## YOUR ASSIGNMENT
Word for word, restate every line from the one with "size +:+ crlf +:+" through the end of the records below, both included, and add nothing.

## RECORDS SHOWN
+ + +
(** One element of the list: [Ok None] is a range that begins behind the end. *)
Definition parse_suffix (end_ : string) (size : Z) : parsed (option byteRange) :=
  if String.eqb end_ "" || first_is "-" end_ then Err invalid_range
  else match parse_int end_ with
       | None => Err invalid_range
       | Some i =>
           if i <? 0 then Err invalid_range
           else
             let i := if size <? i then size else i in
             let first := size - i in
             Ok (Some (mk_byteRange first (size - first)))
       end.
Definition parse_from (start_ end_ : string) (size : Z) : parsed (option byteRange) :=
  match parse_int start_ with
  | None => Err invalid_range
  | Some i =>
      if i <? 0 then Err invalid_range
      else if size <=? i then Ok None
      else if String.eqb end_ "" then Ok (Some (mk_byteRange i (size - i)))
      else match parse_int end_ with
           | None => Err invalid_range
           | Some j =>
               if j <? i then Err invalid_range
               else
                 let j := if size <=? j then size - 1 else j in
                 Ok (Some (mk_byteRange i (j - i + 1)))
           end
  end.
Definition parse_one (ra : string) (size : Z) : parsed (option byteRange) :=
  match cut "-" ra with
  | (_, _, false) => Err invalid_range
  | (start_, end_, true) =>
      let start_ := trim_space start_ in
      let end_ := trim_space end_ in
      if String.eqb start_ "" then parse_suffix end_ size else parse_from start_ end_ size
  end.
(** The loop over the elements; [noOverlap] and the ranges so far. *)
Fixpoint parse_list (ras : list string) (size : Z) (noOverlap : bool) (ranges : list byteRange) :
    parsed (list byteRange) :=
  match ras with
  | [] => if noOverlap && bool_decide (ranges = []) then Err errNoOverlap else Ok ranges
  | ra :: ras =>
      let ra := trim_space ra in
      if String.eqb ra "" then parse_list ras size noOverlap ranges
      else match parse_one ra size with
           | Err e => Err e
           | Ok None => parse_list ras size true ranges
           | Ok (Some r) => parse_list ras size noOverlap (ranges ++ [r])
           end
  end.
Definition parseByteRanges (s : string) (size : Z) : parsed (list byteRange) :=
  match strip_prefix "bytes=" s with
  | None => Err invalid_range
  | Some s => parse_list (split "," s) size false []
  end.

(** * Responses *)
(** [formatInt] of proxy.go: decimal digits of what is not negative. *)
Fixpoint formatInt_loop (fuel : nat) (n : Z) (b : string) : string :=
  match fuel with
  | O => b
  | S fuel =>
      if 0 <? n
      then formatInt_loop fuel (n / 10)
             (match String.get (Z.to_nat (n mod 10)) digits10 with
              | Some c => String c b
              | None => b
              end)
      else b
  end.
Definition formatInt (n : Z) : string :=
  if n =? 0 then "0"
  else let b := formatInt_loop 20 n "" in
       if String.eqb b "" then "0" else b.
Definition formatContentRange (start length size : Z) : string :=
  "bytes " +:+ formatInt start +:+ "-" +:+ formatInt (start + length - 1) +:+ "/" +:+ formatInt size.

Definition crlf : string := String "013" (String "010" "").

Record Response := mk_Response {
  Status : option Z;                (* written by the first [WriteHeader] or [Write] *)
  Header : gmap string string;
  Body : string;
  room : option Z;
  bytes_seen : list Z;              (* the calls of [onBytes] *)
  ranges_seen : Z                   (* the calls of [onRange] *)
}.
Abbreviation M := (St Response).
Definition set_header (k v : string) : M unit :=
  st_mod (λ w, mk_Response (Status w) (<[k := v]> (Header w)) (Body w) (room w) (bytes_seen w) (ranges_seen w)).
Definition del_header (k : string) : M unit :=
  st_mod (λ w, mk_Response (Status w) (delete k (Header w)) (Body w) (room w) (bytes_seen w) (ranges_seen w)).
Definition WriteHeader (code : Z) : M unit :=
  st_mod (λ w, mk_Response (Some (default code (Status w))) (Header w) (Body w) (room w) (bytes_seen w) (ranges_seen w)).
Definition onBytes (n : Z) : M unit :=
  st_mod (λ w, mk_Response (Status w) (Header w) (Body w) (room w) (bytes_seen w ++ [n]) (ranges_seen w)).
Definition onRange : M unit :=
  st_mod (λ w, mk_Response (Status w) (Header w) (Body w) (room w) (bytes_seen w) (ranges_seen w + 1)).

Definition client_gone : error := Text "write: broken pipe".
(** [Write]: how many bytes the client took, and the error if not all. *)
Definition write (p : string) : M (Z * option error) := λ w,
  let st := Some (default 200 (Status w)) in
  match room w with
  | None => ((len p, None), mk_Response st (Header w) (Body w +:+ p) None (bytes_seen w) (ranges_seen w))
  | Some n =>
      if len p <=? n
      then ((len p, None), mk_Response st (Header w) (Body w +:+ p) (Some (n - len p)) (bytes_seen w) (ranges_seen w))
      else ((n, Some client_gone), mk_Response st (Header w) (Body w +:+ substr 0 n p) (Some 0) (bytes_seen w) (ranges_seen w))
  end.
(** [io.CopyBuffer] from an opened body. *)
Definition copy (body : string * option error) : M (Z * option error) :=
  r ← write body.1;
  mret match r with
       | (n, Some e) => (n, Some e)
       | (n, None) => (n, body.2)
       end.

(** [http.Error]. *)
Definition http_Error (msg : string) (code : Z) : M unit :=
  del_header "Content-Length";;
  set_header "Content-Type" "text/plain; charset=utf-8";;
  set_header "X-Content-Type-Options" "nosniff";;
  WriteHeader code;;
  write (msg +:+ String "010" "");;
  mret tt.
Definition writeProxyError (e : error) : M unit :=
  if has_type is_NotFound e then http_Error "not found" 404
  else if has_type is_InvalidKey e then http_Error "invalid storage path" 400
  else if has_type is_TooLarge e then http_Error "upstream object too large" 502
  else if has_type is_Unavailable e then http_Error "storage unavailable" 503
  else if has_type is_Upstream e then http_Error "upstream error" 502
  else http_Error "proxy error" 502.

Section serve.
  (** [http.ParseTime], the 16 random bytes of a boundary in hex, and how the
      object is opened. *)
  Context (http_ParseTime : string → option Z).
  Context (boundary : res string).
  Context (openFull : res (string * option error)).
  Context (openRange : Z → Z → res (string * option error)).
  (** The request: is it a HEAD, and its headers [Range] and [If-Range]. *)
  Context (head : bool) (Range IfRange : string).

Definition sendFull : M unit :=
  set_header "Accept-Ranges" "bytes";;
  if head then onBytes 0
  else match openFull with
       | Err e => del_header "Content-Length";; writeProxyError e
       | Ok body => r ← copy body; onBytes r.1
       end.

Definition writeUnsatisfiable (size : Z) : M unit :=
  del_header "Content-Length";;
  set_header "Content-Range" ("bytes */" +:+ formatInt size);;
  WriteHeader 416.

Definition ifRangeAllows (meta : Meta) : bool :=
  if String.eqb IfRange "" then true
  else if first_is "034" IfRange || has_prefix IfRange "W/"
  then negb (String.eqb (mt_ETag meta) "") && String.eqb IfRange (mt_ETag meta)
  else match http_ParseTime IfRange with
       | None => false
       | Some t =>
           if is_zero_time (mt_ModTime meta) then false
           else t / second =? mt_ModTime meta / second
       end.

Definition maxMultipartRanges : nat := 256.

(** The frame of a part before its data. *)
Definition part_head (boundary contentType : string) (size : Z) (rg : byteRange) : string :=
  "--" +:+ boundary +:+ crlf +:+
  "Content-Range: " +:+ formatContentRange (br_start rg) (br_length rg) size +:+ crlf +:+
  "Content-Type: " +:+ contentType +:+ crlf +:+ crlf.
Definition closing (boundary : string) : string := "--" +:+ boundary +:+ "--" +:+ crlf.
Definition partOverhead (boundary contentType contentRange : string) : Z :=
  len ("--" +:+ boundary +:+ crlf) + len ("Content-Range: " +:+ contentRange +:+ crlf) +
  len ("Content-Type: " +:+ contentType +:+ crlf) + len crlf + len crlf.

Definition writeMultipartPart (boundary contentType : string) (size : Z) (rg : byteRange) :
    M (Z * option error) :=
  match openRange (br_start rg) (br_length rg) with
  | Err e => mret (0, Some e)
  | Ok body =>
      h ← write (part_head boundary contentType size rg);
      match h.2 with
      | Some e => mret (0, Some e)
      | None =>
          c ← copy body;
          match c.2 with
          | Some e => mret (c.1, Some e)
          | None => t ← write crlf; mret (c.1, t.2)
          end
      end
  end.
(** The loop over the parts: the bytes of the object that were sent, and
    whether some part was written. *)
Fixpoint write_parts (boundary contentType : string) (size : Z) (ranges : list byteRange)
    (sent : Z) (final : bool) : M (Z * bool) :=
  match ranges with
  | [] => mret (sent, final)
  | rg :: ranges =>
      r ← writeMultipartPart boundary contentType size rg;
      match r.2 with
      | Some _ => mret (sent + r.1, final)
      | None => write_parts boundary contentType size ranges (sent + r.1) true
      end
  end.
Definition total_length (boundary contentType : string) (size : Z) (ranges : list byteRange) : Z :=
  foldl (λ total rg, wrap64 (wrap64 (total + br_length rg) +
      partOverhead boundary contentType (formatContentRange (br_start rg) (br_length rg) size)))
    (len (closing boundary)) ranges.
+ + +
## EXERCISE OUTPUT
  "Content-Range: " +:+ formatContentRange (br_start rg) (br_length rg) size +:+ crlf +:+
  "Content-Type: " +:+ contentType +:+ crlf +:+ crlf.
Definition closing (boundary : string) : string := "--" +:+ boundary +:+ "--" +:+ crlf.
Definition partOverhead (boundary contentType contentRange : string) : Z :=
  len ("--" +:+ boundary +:+ crlf) + len ("Content-Range: " +:+ contentRange +:+ crlf) +
  len ("Content-Type: " +:+ contentType +:+ crlf) + len crlf + len crlf.

Definition writeMultipartPart (boundary contentType : string) (size : Z) (rg : byteRange) :
    M (Z * option error) :=
  match openRange (br_start rg) (br_length rg) with
  | Err e => mret (0, Some e)
  | Ok body =>
      h ← write (part_head boundary contentType size rg);
      match h.2 with
      | Some e => mret (0, Some e)
      | None =>
          c ← copy body;
          match c.2 with
          | Some e => mret (c.1, Some e)
          | None => t ← write crlf; mret (c.1, t.2)
          end
      end
  end.
(** The loop over the parts: the bytes of the object that were sent, and
    whether some part was written. *)
Fixpoint write_parts (boundary contentType : string) (size : Z) (ranges : list byteRange)
    (sent : Z) (final : bool) : M (Z * bool) :=
  match ranges with
  | [] => mret (sent, final)
  | rg :: ranges =>
      r ← writeMultipartPart boundary contentType size rg;
      match r.2 with
      | Some _ => mret (sent + r.1, final)
      | None => write_parts boundary contentType size ranges (sent + r.1) true
      end
  end.
Definition total_length (boundary contentType : string) (size : Z) (ranges : list byteRange) : Z :=
  foldl (λ total rg, wrap64 (wrap64 (total + br_length rg) +
      partOverhead boundary contentType (formatContentRange (br_start rg) (br_length rg) size)))
    (len (closing boundary)) ranges.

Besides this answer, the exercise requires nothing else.